Panasonic Corp. has introduced a thermoset stretchable film for printed electronics based on a non-silicone polymer chemistry developed in-house.
The stretchable film is 100 microns thick and can be delivered on a high temperature polyethylene naphthalate (PEN) carrier for stability during processing a thin polyethylene terephthalate (PET) coversheet for protection.
Called Beyolex, the stretchable film is compatible with a wide variety of functional inks and pastes such as screen-printed stretchable silver composite pastes, sintered metal pastes and liquid metals like eutectic Indium Gallium alloys.
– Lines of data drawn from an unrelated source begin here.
(** The probe timer. *)
Lemma probe_attempts n text be w :
  connected be w -> session_state_ (app_ w) = DISCONNECTED ->
  is_u8 (current_sequence_ (protocol_ w)) ->
  command_text "SESSION_INIT" (rover_id_ (app_ w)) w text ->
  pending (probe_timer_ (app_ w)) = true ->
  let seq := current_sequence_ (protocol_ w) in
  attempting be DISCONNECTED (u8 (seq + Z.of_nat n)) w (fires n ProbeTimer w) /\
  sent_ (fires n ProbeTimer w) = sent_ w ++ attempts n be (system_now w) seq text /\
  probe_timer_ (app_ (fires n ProbeTimer w)) =
    mkTimer (expiry (probe_timer_ (app_ w)) + Z.of_nat n * ms PROBE_INTERVAL) true.
Proof.
  intros Hw Hst Hs Ht Hp seq. induction n as [|n IH].
  { split_and!; [rewrite <- Hst; by apply attempting_start|by rewrite app_nil_r|].
    cbn. destruct (probe_timer_ (app_ w)) as [x y]. simpl in *. subst. f_equal. lia. }
  destruct IH as (H1 & H2 & H3). rewrite fires_S. set (w' := fires n ProbeTimer w) in *.
  rewrite probe_attempt by (by destruct H1).
  destruct (attempting_step be DISCONNECTED seq n (disarm ProbeTimer) (fun _ r =>
    set_probe_timer (armed (expiry (probe_timer_ r) + ms PROBE_INTERVAL) (probe_timer_ r)) r) text w w')
    as (K1 & K2 & K3 & _); try done.
  split_and!; [done|done|]. rewrite K3. cbn [disarm probe_timer_ set_probe_timer]. rewrite H3.
  unfold armed, cancel, async_wait, expires_at. cbn [expiry]. f_equal. lia.
Qed.
End Attempts.

(** ** Stored messages *)

Section Stored.
Context {A : AsioAddress} {J : Json} {C : Chrono}.
Implicit Types (w : World Rover) (r : Rover).

(** The protocol does not look at the layers above. *)
#[global] Instance lumen_send_set_app pl ty pr e r :
  Commutes (set_app r) (LumenProtocol.send_message pl ty pr e).
Proof.
  intros w. unfold run_state, run_result. rewrite !send_message_run. cbn [protocol_ transport_ set_app].
  destruct (LumenProtocol.running_ (protocol_ w)); [|done]. cbn [negb].
  destruct (target_of (transport_ w) e) as [[e'|]|]; [|done..]. by destruct (tracked ty).
Qed.

#[global] Instance send_all_set_app ms e r : Commutes (set_app r) (send_all ms e).
Proof. unfold send_all. apply _. Qed.

Lemma flush_is_send_all be l w :
  LumenProtocol.running_ (protocol_ w) = true -> reachable (transport_ w) be ->
  stored_packets_ (app_ w) = l -> Forall (fun sp : StoredPacketData => sp.2 = be) l ->
  run_state send_stored_packets w =
  set_app (set_stored_packets [] (app_ w)) (run_state (send_all (fst <$> l) be) w).
Proof.
  intros Hr He Hl Hbe. unfold run_state at 1, send_stored_packets. rewrite run_bind. unfold ask_rover.
  rewrite run_gets, Hl. revert w Hr He Hl.
  induction Hbe as [|[[[pl ty] pr] e] l Heq Hbe IH]; intros w Hr He Hl.
  { cbn. destruct w as [? ? ? ? ? []]; simpl in *. by subst. }
  simpl in Heq. subst e. cbn [for_each].
  destruct (send_message_reachable pl ty pr be w Hr He) as (w' & Hw' & _ & _ & S & _).
  set (r1 := set_stored_packets l (app_ w)).
  match goal with |- context [((?m ;; ?rest) w).2] => assert (m w = (Ok tt, set_app r1 w')) as Hstep end.
  { rewrite run_bind. unfold try_catch. rewrite Hw'. unfold r1. rewrite <- (same_app _ _ S) in Hl |- *.
    unfold on_rover. rewrite run_modify. by rewrite Hl. }
  rewrite run_bind, Hstep. rewrite (IH (set_app r1 w')); [|by cbn; rewrite (same_running _ _ S)
    |by cbn; rewrite (same_transport _ _ S)|done].
  rewrite (run_state_commutes (set_app r1)) by apply _.
  match goal with |- _ = set_app _ ?x => assert (x = run_state (send_all (fst <$> l) be) w') as -> end;
    [|done].
  unfold send_all, run_state. cbn [fmap list_fmap for_each fst snd]. by rewrite run_bind, Hw'.
Qed.

(** A report leaves as at most one datagram. *)
Definition sends_at_most (n : nat) (m : M (World Rover) unit) : Prop :=
  forall w, exists ds, sent_ (run_state m w) = sent_ w ++ ds /\ (length ds <= n)%nat.

Lemma sends_ret : sends_at_most 0 (mret tt).
Proof. intros w. exists []. by rewrite app_nil_r. Qed.

Lemma sends_weaken n n' m : (n <= n')%nat -> sends_at_most n m -> sends_at_most n' m.
Proof. intros Hn Hm w. destruct (Hm w) as (ds & ? & ?). exists ds. split; [done|lia]. Qed.

Lemma sends_on_rover f : sends_at_most 0 (on_rover f).
Proof. intros w. exists []. by rewrite app_nil_r. Qed.

Lemma sends_gets {X} n (h : World Rover -> X) k :
  (forall x, sends_at_most n (k x)) -> sends_at_most n (gets h ≫= k).
Proof. intros Hk w. apply (Hk (h w) w). Qed.

Lemma sends_then n n' m m' `{!NoThrow m} :
  sends_at_most n m -> sends_at_most n' m' -> sends_at_most (n + n') (m ;; m').
Proof.
  intros Hm Hm' w. rewrite run_state_then by apply _. destruct (Hm w) as (ds & H1 & H2).
  destruct (Hm' (run_state m w)) as (ds' & H3 & H4). exists (ds ++ ds').
  rewrite H3, H1, length_app, <- app_assoc. split; [done|lia].
Qed.

Lemma sends_report m be st : sends_at_most 1 (report m be st).
Proof.
  unfold report, is_low_power_mode, ask_rover. apply sends_gets. intros lp.
  destruct (suppressed lp m); [by eapply sends_weaken, sends_ret; lia|]. destruct (bool_decide _).
  - apply (sends_weaken 0); [lia|]. intros w. destruct (runs_store m be w) as (w' & H & S). exists [].
    unfold store_message_for_later, run_state, try_catch in *. rewrite app_nil_r.
    rewrite run_bind in *. destruct (serialise m); [|done]. done.
  - destruct (bool_decide _); [intros w; apply manager_sends_one|].
    apply (sends_weaken 0); [lia|apply sends_ret].
Qed.

Lemma sends_base n k : (forall b, sends_at_most n (k b)) -> sends_at_most n (base_endpoint ≫= k).
Proof.
  intros Hk w. unfold run_state. rewrite run_bind, base_endpoint_run. apply (Hk (base_of_node w) w).
Qed.

Lemma sends_status : sends_at_most 1 send_status.
Proof.
  unfold send_status, ask_rover. apply sends_gets. intros r. apply sends_base. intros [be|].
  - apply sends_gets. intros now. apply sends_report.
  - apply (sends_weaken 0); [lia|apply sends_ret].
Qed.

Lemma sends_telemetry readings : sends_at_most 1 (send_telemetry readings).
Proof.
  unfold send_telemetry, ask_rover. apply sends_base. intros [be|].
  - do 3 (apply sends_gets; intros ?). apply sends_report.
  - apply (sends_weaken 0); [lia|apply sends_ret].
Qed.

Lemma runs_no_throw m f : (forall w, runs m (f w) w) -> NoThrow m.
Proof. intros Hm w. destruct (Hm w) as (w' & H & _). exists tt. unfold run_result. by rewrite H. Qed.

#[global] Instance flush_no_throw : NoThrow send_stored_packets.
Proof. apply (runs_no_throw _ (fun _ => set_stored_packets [])), runs_flush. Qed.
#[global] Instance status_no_throw : NoThrow send_status.
Proof. apply (runs_no_throw _ _ runs_status). Qed.
#[global] Instance status_timer_no_throw : NoThrow handle_status_timer.
Proof. apply (runs_no_throw _ _ runs_status_timer). Qed.
#[global] Instance telemetry_no_throw readings : NoThrow (send_telemetry readings).
Proof. apply (runs_no_throw _ _ (runs_telemetry readings)). Qed.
This means the film could be used for applications such as health/wellness, automotive, sensors, haptic feedback, internet of things, gaming, augmented reality, soft robotics and aerospace.
The rise in printed, stretchable electronics is due to new form factors being invented to meet end use requirements. Traditional printed electronic substrates like polyester and polyimide films are not pliable, stretchable or soft and most are incompatible with standard electronic materials and processes. Thermoplastic polyurethanes (TPU) are commonly used as a substrate for printed electronics but have low temperature resistance and are prone to permanent deformation after being strained.
"We view electronic materials based on this polymer technology as enabling an entire new class of soft and pliable electronic devices," said Andy Behr, technology manager at Panasonic.